> _WHAT THIS TASK INVOLVES_
Please print the data shown below without any alteration.

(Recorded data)
● ● ● ● ●

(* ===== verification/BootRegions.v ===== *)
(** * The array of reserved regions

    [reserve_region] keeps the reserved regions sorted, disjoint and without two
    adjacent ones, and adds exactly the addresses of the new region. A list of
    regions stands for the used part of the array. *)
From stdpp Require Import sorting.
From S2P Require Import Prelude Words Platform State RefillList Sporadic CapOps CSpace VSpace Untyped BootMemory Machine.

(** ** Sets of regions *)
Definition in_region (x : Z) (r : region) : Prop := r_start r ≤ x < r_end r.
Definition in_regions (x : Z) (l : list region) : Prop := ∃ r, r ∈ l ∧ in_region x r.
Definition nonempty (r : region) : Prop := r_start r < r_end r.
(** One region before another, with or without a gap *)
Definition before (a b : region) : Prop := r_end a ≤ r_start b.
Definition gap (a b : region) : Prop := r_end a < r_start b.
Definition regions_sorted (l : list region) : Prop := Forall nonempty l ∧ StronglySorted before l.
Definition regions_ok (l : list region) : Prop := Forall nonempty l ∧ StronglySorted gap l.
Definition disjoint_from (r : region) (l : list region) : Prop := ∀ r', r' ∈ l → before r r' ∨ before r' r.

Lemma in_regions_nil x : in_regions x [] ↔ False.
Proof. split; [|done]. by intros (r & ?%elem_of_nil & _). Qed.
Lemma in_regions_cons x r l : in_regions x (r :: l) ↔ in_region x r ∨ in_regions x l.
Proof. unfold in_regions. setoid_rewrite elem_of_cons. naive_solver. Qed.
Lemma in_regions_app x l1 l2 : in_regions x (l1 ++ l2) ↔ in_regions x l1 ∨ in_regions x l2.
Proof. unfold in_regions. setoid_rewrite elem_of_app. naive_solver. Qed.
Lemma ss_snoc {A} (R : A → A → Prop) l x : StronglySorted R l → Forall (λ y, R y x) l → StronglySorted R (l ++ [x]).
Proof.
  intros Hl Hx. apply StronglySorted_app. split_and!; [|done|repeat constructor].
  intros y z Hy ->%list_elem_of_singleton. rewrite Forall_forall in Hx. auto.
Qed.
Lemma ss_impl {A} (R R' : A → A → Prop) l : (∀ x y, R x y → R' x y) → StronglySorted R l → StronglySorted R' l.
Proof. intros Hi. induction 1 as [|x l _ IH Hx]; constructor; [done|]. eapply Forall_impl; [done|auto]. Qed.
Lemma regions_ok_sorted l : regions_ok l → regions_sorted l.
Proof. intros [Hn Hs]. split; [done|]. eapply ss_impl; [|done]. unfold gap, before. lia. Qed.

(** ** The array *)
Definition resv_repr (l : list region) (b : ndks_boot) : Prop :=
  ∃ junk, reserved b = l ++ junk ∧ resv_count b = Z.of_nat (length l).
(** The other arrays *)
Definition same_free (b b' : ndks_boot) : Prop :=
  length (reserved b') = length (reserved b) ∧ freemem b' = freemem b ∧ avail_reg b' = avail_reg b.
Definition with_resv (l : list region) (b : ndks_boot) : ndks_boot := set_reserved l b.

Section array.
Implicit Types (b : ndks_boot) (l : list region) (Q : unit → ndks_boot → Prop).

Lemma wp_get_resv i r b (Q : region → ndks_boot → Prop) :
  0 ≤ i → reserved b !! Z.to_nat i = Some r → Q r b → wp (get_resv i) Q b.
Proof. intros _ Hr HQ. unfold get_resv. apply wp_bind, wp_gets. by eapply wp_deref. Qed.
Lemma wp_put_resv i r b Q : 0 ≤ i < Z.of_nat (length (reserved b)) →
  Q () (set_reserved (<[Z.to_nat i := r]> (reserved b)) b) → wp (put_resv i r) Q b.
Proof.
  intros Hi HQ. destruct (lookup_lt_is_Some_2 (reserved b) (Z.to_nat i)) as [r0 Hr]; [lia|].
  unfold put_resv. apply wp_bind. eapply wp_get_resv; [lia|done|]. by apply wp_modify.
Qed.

● ● ● ● ●

> _YOUR RESPONSE_
(* ===== verification/BootRegions.v ===== *)
(** * The array of reserved regions

    [reserve_region] keeps the reserved regions sorted, disjoint and without two
    adjacent ones, and adds exactly the addresses of the new region. A list of
    regions stands for the used part of the array. *)
From stdpp Require Import sorting.
From S2P Require Import Prelude Words Platform State RefillList Sporadic CapOps CSpace VSpace Untyped BootMemory Machine.

(** ** Sets of regions *)
Definition in_region (x : Z) (r : region) : Prop := r_start r ≤ x < r_end r.
Definition in_regions (x : Z) (l : list region) : Prop := ∃ r, r ∈ l ∧ in_region x r.
Definition nonempty (r : region) : Prop := r_start r < r_end r.
(** One region before another, with or without a gap *)
Definition before (a b : region) : Prop := r_end a ≤ r_start b.
Definition gap (a b : region) : Prop := r_end a < r_start b.
Definition regions_sorted (l : list region) : Prop := Forall nonempty l ∧ StronglySorted before l.
Definition regions_ok (l : list region) : Prop := Forall nonempty l ∧ StronglySorted gap l.
Definition disjoint_from (r : region) (l : list region) : Prop := ∀ r', r' ∈ l → before r r' ∨ before r' r.

Lemma in_regions_nil x : in_regions x [] ↔ False.
Proof. split; [|done]. by intros (r & ?%elem_of_nil & _). Qed.
Lemma in_regions_cons x r l : in_regions x (r :: l) ↔ in_region x r ∨ in_regions x l.
Proof. unfold in_regions. setoid_rewrite elem_of_cons. naive_solver. Qed.
Lemma in_regions_app x l1 l2 : in_regions x (l1 ++ l2) ↔ in_regions x l1 ∨ in_regions x l2.
Proof. unfold in_regions. setoid_rewrite elem_of_app. naive_solver. Qed.
Lemma ss_snoc {A} (R : A → A → Prop) l x : StronglySorted R l → Forall (λ y, R y x) l → StronglySorted R (l ++ [x]).
Proof.
  intros Hl Hx. apply StronglySorted_app. split_and!; [|done|repeat constructor].
  intros y z Hy ->%list_elem_of_singleton. rewrite Forall_forall in Hx. auto.
Qed.
Lemma ss_impl {A} (R R' : A → A → Prop) l : (∀ x y, R x y → R' x y) → StronglySorted R l → StronglySorted R' l.
Proof. intros Hi. induction 1 as [|x l _ IH Hx]; constructor; [done|]. eapply Forall_impl; [done|auto]. Qed.
Lemma regions_ok_sorted l : regions_ok l → regions_sorted l.
Proof. intros [Hn Hs]. split; [done|]. eapply ss_impl; [|done]. unfold gap, before. lia. Qed.

(** ** The array *)
Definition resv_repr (l : list region) (b : ndks_boot) : Prop :=
  ∃ junk, reserved b = l ++ junk ∧ resv_count b = Z.of_nat (length l).
(** The other arrays *)
Definition same_free (b b' : ndks_boot) : Prop :=
  length (reserved b') = length (reserved b) ∧ freemem b' = freemem b ∧ avail_reg b' = avail_reg b.
Definition with_resv (l : list region) (b : ndks_boot) : ndks_boot := set_reserved l b.

Section array.
Implicit Types (b : ndks_boot) (l : list region) (Q : unit → ndks_boot → Prop).

Lemma wp_get_resv i r b (Q : region → ndks_boot → Prop) :
  0 ≤ i → reserved b !! Z.to_nat i = Some r → Q r b → wp (get_resv i) Q b.
Proof. intros _ Hr HQ. unfold get_resv. apply wp_bind, wp_gets. by eapply wp_deref. Qed.
Lemma wp_put_resv i r b Q : 0 ≤ i < Z.of_nat (length (reserved b)) →
  Q () (set_reserved (<[Z.to_nat i := r]> (reserved b)) b) → wp (put_resv i r) Q b.
Proof.
  intros Hi HQ. destruct (lookup_lt_is_Some_2 (reserved b) (Z.to_nat i)) as [r0 Hr]; [lia|].
  unfold put_resv. apply wp_bind. eapply wp_get_resv; [lia|done|]. by apply wp_modify.
Qed.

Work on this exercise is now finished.